Oct. 10-20: The Gate of Heaven. Philadelphia Festival Theatre for New Plays at Annenberg Center, 3680 Walnut St, 898-6791. Lane Nishikawa and Victor Talmadge write and perform this portrait of a Japanese-American soldier and a German Jew he liberated from Dachau, which comes to the Zellerbach via the Old Globe Theatre in San Diego. Benny Sato Ambush directs, and playwright David Henry Hwang serves as dramaturg -- perhaps the first time a dramaturg has received such star billing.

Nov. 1-Dec. 1: Bunny Bunny. Philadelphia Theatre Company, Plays & Players Theatre, 1714 Delancey St., 735-0630. Former Saturday Night Live writer Alan Zweibel adapts his book about Gilda Radner for the stage. If it turns out not to be any good, just remember what Rosanne Rosannadanna used to say: "Never mind.''"

Nov. 5-24: The Mai. McCarter Theatre, 91 University Place, Princeton, NJ, (609) 683-9100. Emily Mann directs Marina Carr's award-winning play about four generations of Irish women.

Dec. 4-Jan 5. Arabian Nights. People's Light & Theatre, 39 Conestoga Rd., Malvern. (610) 647-1900. Abigail Adams' production of Grimm Tales at People's Light last year was one of the most stunning productions of the season. This time, Adams and Alda Cortese adapt the material themselves.

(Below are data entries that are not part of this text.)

(* ===== verification/AuditTrail.v ===== *)
(** * Audit emission (internal/audit/audit.go, async.go)

    The audit event, the sinks (in memory, bounded asynchronous queue, Kafka envelope,
    log, counter), and trace propagation.  The asynchronous sink is a state machine: the
    emitters, the delivering goroutine and [Close] interleave in any order. *)

From S2P Require Import Prelude GoStd World Decimal.

Open Scope Z_scope.

Definition AuditTopic : string := "audit.v1".
Definition errNoBrokers : error := ErrNew "audit kafka: no brokers provided".

Definition EventOrderPlaced : string := "order_placed".
Definition EventOrderCanceled : string := "order_canceled".
Definition EventOrderUpdated : string := "order_updated".
Definition EventFill : string := "fill".
Definition EventBalanceSnapshot : string := "balance_snapshot".
Definition EventCredRotation : string := "credential_rotation".

Module FillDetail.
Record t `{DecimalOps} := mk {
  TradeID : string; Price : Dec; Quantity : Dec; Fee : Dec; FeeAsset : string; TS : Time }.
End FillDetail.

Module BalanceDetail.
Record t `{DecimalOps} := mk { Asset : string; Free : Dec; Locked : Dec }.
End BalanceDetail.

Module Event.
Record t `{DecimalOps} := mk {
  Type_ : string;
  Venue : string;
  Timestamp : Time;
  OrderID : string;
  ClientID : string;
  Pair : string;
  Side : string;
  OrderType : string;
  Quantity : Dec;
  Price : Dec;
  Fill : option FillDetail.t;
  Balance : option BalanceDetail.t;
  TraceID : string;
}.
End Event.

Section audit.
Context `{Env, DecimalOps}.

Definition set_Timestamp (ts : Time) (e : Event.t) : Event.t :=
  Event.mk _ (Event.Type_ e) (Event.Venue e) ts (Event.OrderID e) (Event.ClientID e)
    (Event.Pair e) (Event.Side e) (Event.OrderType e) (Event.Quantity e) (Event.Price e)
    (Event.Fill e) (Event.Balance e) (Event.TraceID e).

Definition set_TraceID (tr : string) (e : Event.t) : Event.t :=
  Event.mk _ (Event.Type_ e) (Event.Venue e) (Event.Timestamp e) (Event.OrderID e)
    (Event.ClientID e) (Event.Pair e) (Event.Side e) (Event.OrderType e) (Event.Quantity e)
    (Event.Price e) (Event.Fill e) (Event.Balance e) tr.
(* ===== verification/Numbered.v ===== *)
(** * Requests that carry a number, sent by goroutines that share a connector

    The Binance and the Kraken adapters stamp every private request with a number drawn from
    an atomic counter, pay the limiter for it and then send it.  The interface says what the
    counter, the limiter and the code that reads the reply promise; the consequence, under
    every schedule of any number of calls, is proved once. *)

From S2P Require Import Prelude GoStd World Threads Http.

Open Scope Z_scope.

Class Numbered `{Env} (C R : Type) := {
  number : C → Z;                       (** the last number drawn *)
  numbers : Z;                          (** the counter wraps here *)
  build : C → Z → R → HttpRequest;      (** the request under a number *)
  charge : R → Z;                       (** what the limiter counts it for *)
  chargeable : R → Prop;                (** requests the adapter makes *)
  spent : Time → C → Z;                 (** what the limiter has let through since a base *)
  granted : C → Duration → Z;           (** what it may let through in a duration *)
  settled : C → World → Prop;           (** the limiter is well formed *)
  take : R → M C HttpRequest;           (** draw a number and build the request *)
  pay : R → M C (option error);         (** wait for the limiter *)
}.

Section laws.
Context `{Numbered C R}.

(** The same credentials and the same limits. *)
Definition kept (c c' : C) : Prop :=
  (∀ n r, build c' n r = build c n r) ∧ (∀ d, granted c' d = granted c d).

(** A step that neither numbers nor sends anything, and leaves the limiter as strict. *)
Definition quiet {A} (m : M C A) : Prop := ∀ c w base, settled c w →
  let '(_, c', w') := m c w in
  kept c c' ∧ number c' = number c ∧ settled c' w' ∧ w_http w' = w_http w ∧
  spent base c ≤ spent base c'.

Fixpoint steps_quiet {A} (p : Prog C A) : Prop :=
  match p with
  | Done _ => True
  | Atom m k => quiet m ∧ ∀ b, steps_quiet (k b)
  end.

Lemma steps_quiet_bind {A B} (p : Prog C A) (f : A → Prog C B) :
  steps_quiet p → (∀ a, steps_quiet (f a)) → steps_quiet (p ≫= f).
Proof. induction p as [a|D m k IH]; simpl; [auto|]. intros [Hm Hk] Hf. split; [done|]. eauto. Qed.

Class NumberedLaws : Prop := {
  charge_nonneg r : chargeable r → 0 ≤ charge r;
  take_law r c w base : 0 ≤ number c → number c + 1 < numbers → settled c w →
    ∃ c', take r c w = (build c (number c + 1) r, c', w) ∧ kept c c' ∧
      number c' = number c + 1 ∧ settled c' w ∧ spent base c' = spent base c;
  pay_law r c w e c' w' base : chargeable r → settled c w → pay r c w = (e, c', w') →
    kept c c' ∧ number c' = number c ∧ settled c' w' ∧ w_http w' = w_http w ∧
    match e with None => charge r | Some _ => 0 end + spent base c ≤ spent base c';
  spent_law base c w : settled c w → spent base c ≤ granted c (env_now (w_now w) - base);
  settled_now c w w' : w_now w' = w_now w → settled c w → settled c w';
}.
End laws.
Arguments NumberedLaws {_} C R {_}.

(** A request numbered, paid for and sent; [after] reads the reply. *)
Definition numbered_call `{Numbered C R, GoLib} {A} (r : R) (refuse : error → A)
    (after : result (HttpResponse * string) → Prog C A) : Prog C A :=
  rq ← atom (take r);
  match parse_url (rq_url rq) with
  | Some e => mret (refuse e)
  | None =>
      e ← atom (pay r);
      match e with
      | Some e => mret (refuse e)
      | None => res ← atom (fetch rq); after res
      end
  end.

(** ** What a goroutine has done with its call *)

Inductive Phase : Type :=
| Fresh                     (** no number yet *)
| Numbered_ (n : Z)         (** a number, not let through (yet) *)
| Paid (n : Z)              (** let through by the limiter *)
| Sent (n : Z).             (** on the wire *)

Definition number_of (p : Phase) : option Z :=
  match p with Fresh => None | Numbered_ n | Paid n | Sent n => Some n end.

Section pool.
Context `{!Env, !Numbered C R, !NumberedLaws C R, !GoLib} {X : Type} (request : X → option R).

Abbreviation Ghost := (X * Phase)%type.

Definition taken (g : Ghost) : Z := match g.2 with Fresh => 0 | _ => 1 end.
Definition paid (g : Ghost) : Z :=
  match g.2, request g.1 with Paid _, Some r | Sent _, Some r => charge r | _, _ => 0 end.
Definition sent_of (g : Ghost) : option (Z * R) :=
  match g.2, request g.1 with Sent n, Some r => Some (n, r) | _, _ => None end.

Context (base : Time) (c0 : C) (h0 : list HttpRequest) (xs : list X).

(** The invariant of the pool. *)
Record ledger (gs : list Ghost) (c : C) (w : World) : Prop := {
  ledger_calls : gs.*1 = xs;
  ledger_kept : kept c0 c;
  ledger_settled : settled c w;
  ledger_number : number c = number c0 + total taken gs;
  ledger_distinct : NoDup (omap (number_of ∘ snd) gs);
  ledger_range : Forall (λ n, number c0 < n ≤ number c) (omap (number_of ∘ snd) gs);
  ledger_spent : total paid gs ≤ spent base c;
  ledger_sent : ∃ sent, sent ≡ₚ omap sent_of gs ∧
    w_http w = h0 ++ ((λ nr, build c0 nr.1 nr.2) <$> sent);
}.

Lemma kept_trans c c' c'' : kept c c' → kept c' c'' → kept c c''.
Proof. intros [Hb Hg] [Hb' Hg']. split; congruence. Qed.

(** A quiet step, taken by a goroutine that learns nothing from it. *)
Lemma ledger_quiet gs c w i g g' c' w' :
  ledger gs c w → gs !! i = Some g → g'.1 = g.1 →
  number_of g'.2 = number_of g.2 → taken g' = taken g → sent_of g' = sent_of g →
  kept c c' → number c' = number c → settled c' w' → w_http w' = w_http w →
  paid g' - paid g + spent base c ≤ spent base c' →
  ledger (<[i := g']> gs) c' w'.
Proof.
  intros [Hc Hk _ Hn Hd Hr Hs Hh] Hi H1 H2 Ht Hse Hk' Hn' Hset Hh' Hp. split.
  - by rewrite (fmap_insert_same fst gs i g).
  - by eapply kept_trans.
  - done.
  - rewrite (total_insert _ _ _ g) by done. lia.
  - by rewrite (omap_insert_same _ gs i g).
  - rewrite (omap_insert_same _ gs i g), Hn' by done. done.
  - rewrite (total_insert _ _ _ g) by done. lia.
  - rewrite (omap_insert_same _ gs i g), Hh' by done. done.
Qed.

Context (Hpos : 0 ≤ number c0) (Hroom : number c0 + Z.of_nat (length xs) < numbers).

Lemma taken_le g : taken g ≤ 1.
Proof. unfold taken. by destruct (g.2). Qed.

Lemma ledger_take gs c w i x r :
  ledger gs c w → gs !! i = Some (x, Fresh) →
  let '(rq, c', w') := take r c w in
  ∃ n, rq = build c0 n r ∧ ledger (<[i := (x, Numbered_ n)]> gs) c' w'.
Proof.
  intros [Hc Hk Hset Hn Hd Hr Hs Hh] Hi.
  assert (Hlen : length gs = length xs) by (by rewrite <- Hc, length_fmap).
  pose proof (total_le taken (<[i := (x, Numbered_ 0)]> gs) 1 taken_le) as Hle.
  rewrite (total_insert _ _ _ _ _ Hi), length_insert, Hlen in Hle. unfold taken in Hle at 2 3.
  simpl in Hle.
  assert (Hnn : 0 ≤ total taken gs).
  { clear -gs. induction gs as [|g gs IH]; unfold total in *; csimpl; [done|].
    unfold taken at 1. destruct (g.2); lia. }
  destruct (take_law r c w base) as (c' & -> & Hk' & Hn' & Hset' & Hsp); [lia|lia|done|].
  exists (number c + 1). split; [by rewrite (proj1 Hk)|].
  assert (Hom : omap (number_of ∘ snd) (<[i := (x, Numbered_ (number c + 1))]> gs)
                ≡ₚ (number c + 1) :: omap (number_of ∘ snd) gs)
    by (by apply (omap_insert_new _ _ _ (x, Fresh))).
  split.
  - by rewrite (fmap_insert_same fst gs i (x, Fresh)).
  - by eapply kept_trans.
  - done.
  - rewrite (total_insert _ _ _ (x, Fresh)) by done. unfold taken at 2 3. simpl. lia.
  - rewrite Hom. constructor; [|done]. intros Hin. rewrite Forall_forall in Hr.
    specialize (Hr _ Hin). lia.
  - rewrite Hom. constructor; [lia|]. eapply Forall_impl; [done|]. simpl. lia.
  - rewrite (total_insert _ _ _ (x, Fresh)), Hsp by done. unfold paid at 2 3. simpl. lia.
  - by rewrite (omap_insert_same _ gs i (x, Fresh)).
Qed.

Lemma ledger_send gs c w i x n r :
  ledger gs c w → gs !! i = Some (x, Paid n) → request x = Some r →
  let '(_, c', w') := fetch (build c0 n r) c w in ledger (<[i := (x, Sent n)]> gs) c' w'.
Proof.
  intros [Hc Hk Hset Hn Hd Hr Hs (sent & Hperm & Hh)] Hi Hx.
  destruct (fetch_run (build c0 n r) c w) as (res & w' & -> & Hh' & Hnow & _).
  split; try done.
  - by rewrite (fmap_insert_same fst gs i (x, Paid n)).
  - by eapply settled_now.
  - by rewrite (total_insert _ _ _ (x, Paid n)) by done; unfold taken at 2 3; simpl; lia.
  - by rewrite (omap_insert_same _ gs i (x, Paid n)).
  - by rewrite (omap_insert_same _ gs i (x, Paid n)).
  - rewrite (total_insert _ _ _ (x, Paid n)) by done. unfold paid at 2 3. simpl. lia.
  - exists (sent ++ [(n, r)]). split.
    + rewrite (omap_insert_new _ gs i (x, Paid n) _ (n, r)), <- Hperm by
        (first [done | unfold sent_of; simpl; by rewrite Hx]).
      symmetry. apply Permutation_cons_append.
    + by rewrite Hh', Hh, fmap_app, <- app_assoc.
Qed.

Abbreviation fine := (thread_ok ledger (λ _ _, True)).

Lemma steps_quiet_fine {A} (p : Prog C A) g : steps_quiet p → fine g p.
Proof.
  revert g. induction p as [a|B m k IH]; intros g; [done|]. intros [Hm Hk] i gs c w HI Hi.
  specialize (Hm c w base (ledger_settled _ _ _ HI)). destruct (m c w) as [[b c'] w'].
  destruct Hm as (? & ? & ? & ? & ?). exists g. split; [|by apply IH].
  eapply ledger_quiet; try done. lia.
Qed.

Lemma numbered_call_fine {A} x r (refuse : error → A) after :
  request x = Some r → chargeable r → (∀ res, steps_quiet (after res)) →
  fine (x, Fresh) (numbered_call r refuse after).
Proof.
  intros Hx Hch Hafter. intros i gs c w HI Hi.
  pose proof (ledger_take gs c w i x r HI Hi) as Ht. destruct (take r c w) as [[rq c1] w1].
  destruct Ht as (n & -> & HI1). exists (x, Numbered_ n). split; [done|]. clear i gs c w c1 w1 HI Hi HI1.
  cbn. destruct (parse_url _); [done|]. intros i gs c w HI1 Hi.
  destruct (pay r c w) as [[e c1] w1] eqn:Hp.
  destruct (pay_law r c w e c1 w1 base) as (Hk & Hn & Hset & Hh & Hs);
    [done|by destruct HI1|done|].
  destruct e as [e|].
  - exists (x, Numbered_ n). split; [|done]. eapply ledger_quiet; try done.
  - exists (x, Paid n). split.
    { eapply ledger_quiet; try done. unfold paid. simpl. rewrite Hx. lia. }
    clear i gs c w c1 w1 HI1 Hi Hp Hk Hn Hset Hh Hs. intros i gs c w HI1 Hi.
    pose proof (ledger_send gs c w i x n r HI1 Hi Hx) as Hf.
    destruct (fetch (build c0 n r) c w) as [[res c1] w1].
    exists (x, Sent n). split; [done|]. by apply steps_quiet_fine.
Qed.
End pool.

(** ** Any number of calls, under any schedule *)

Section calls.
Context `{!Env, !Numbered C R, !NumberedLaws C R, !GoLib} {X A : Type} (request : X → option R).

(** Every request carries a number of its own, drawn since the start; each call sends at most
    the request it is for; together they stay within what the limiter grants. *)
Lemma numbered_calls (steps : X → Prog C A) (xs : list X) base c0 w0 schedule :
  0 ≤ number c0 → number c0 + Z.of_nat (length xs) < numbers → settled c0 w0 →
  0 ≤ spent base c0 → (∀ x r, request x = Some r → chargeable r) →
  (∀ x, thread_ok (ledger request base c0 (w_http w0) xs) (λ _ _, True) (x, Fresh) (steps x)) →
  let after := pool_run schedule (mkPool (steps <$> xs) c0 w0) in
  ∃ sent : list (Z * R),
    w_http (outside after) = w_http w0 ++ ((λ nr, build c0 nr.1 nr.2) <$> sent) ∧
    NoDup sent.*1 ∧ Forall (λ n, number c0 < n ≤ number c0 + Z.of_nat (length xs)) sent.*1 ∧
    sent.*2 ⊆+ omap request xs ∧
    total charge sent.*2 ≤ granted c0 (env_now (w_now (outside after)) - base).
Proof.
  intros Hpos Hroom Hset Hspent Hch Hsteps after.
  destruct (pool_rule (ledger request base c0 (w_http w0) xs) (λ _ _, True) schedule
    (mkPool (steps <$> xs) c0 w0) ((λ x, (x, Fresh)) <$> xs)) as (gs & _ & HI).
  - apply Forall2_fmap. by apply Forall_Forall2_diag, Forall_true.
  - assert (Hz : ∀ f, (∀ x, f (x, Fresh) = 0) → total f ((λ x, (x, Fresh)) <$> xs) = 0).
    { intros f Hf. unfold total. clear -Hf. induction xs as [|x xs IH]; [done|].
      csimpl. rewrite Hf, IH. done. }
    assert (Ho : ∀ B (f : X * Phase → option B), (∀ x, f (x, Fresh) = None) →
      omap f ((λ x, (x, Fresh)) <$> xs) = []).
    { intros B f Hf. clear -Hf. induction xs as [|x xs IH]; [done|]. csimpl. by rewrite Hf. }
    split; simpl; try rewrite !Ho by done; try done.
    + rewrite <- list_fmap_compose. apply list_fmap_id.
    + rewrite Hz by done. lia.
    + constructor.
    + rewrite Hz by done. done.
    + exists []. by rewrite app_nil_r.
  - destruct HI as [Hc [_ Hg] Hs Hn Hd Hr Hp (sent & Hperm & Hh)]. exists sent.
    assert (Hn1 : sent.*1 ⊆+ omap (number_of ∘ snd) gs).
    { rewrite Hperm. rewrite list_fmap_omap. apply omap_submseteq. intros [x p].
      unfold sent_of. simpl. destruct p; auto. destruct (request x); auto. }
    apply submseteq_Permutation in Hn1 as [rest Hrest]. rewrite Hrest in Hd, Hr.
    apply NoDup_app in Hd as [Hd _]. apply Forall_app in Hr as [Hr _].
    split_and!; [done|done| | |].
    + eapply Forall_impl; [exact Hr|]. simpl. intros n Hn'.
      pose proof (total_le taken gs 1 taken_le) as Hle.
      rewrite <- Hc, length_fmap. lia.
    + rewrite Hperm, list_fmap_omap, <- Hc, omap_fmap.
      apply omap_submseteq. intros [x p]. unfold sent_of. simpl. destruct p; auto.
      destruct (request x); auto.
    + rewrite <- Hg. etrans; [|by apply spent_law]. etrans; [|exact Hp].
      rewrite Hperm, list_fmap_omap. apply total_omap. intros [x p]. unfold sent_of, paid. simpl.
      destruct p; try done; destruct (request x) eqn:Hx; simpl; try done.
      by eapply charge_nonneg, Hch.
Qed.
End calls.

And don't forget some of the productions spinning through town on tour. No, I'm not talking about Jerry Lewis in Damn Yankees at the Merriam (Nov. 19-24). I'm talking about Mabou Mines in Samuel Beckett's Company at Bryn Mawr (Sept. 20-21), The Puerto Rican Traveling Theatre's One Hour Without Television at the Painted Bride (Oct. 19), and the national tour of Emily Mann's Having Our Say at the Annenberg Center (Dec. 10-15), in case you missed it at McCarter Theatre before it went to Broadway.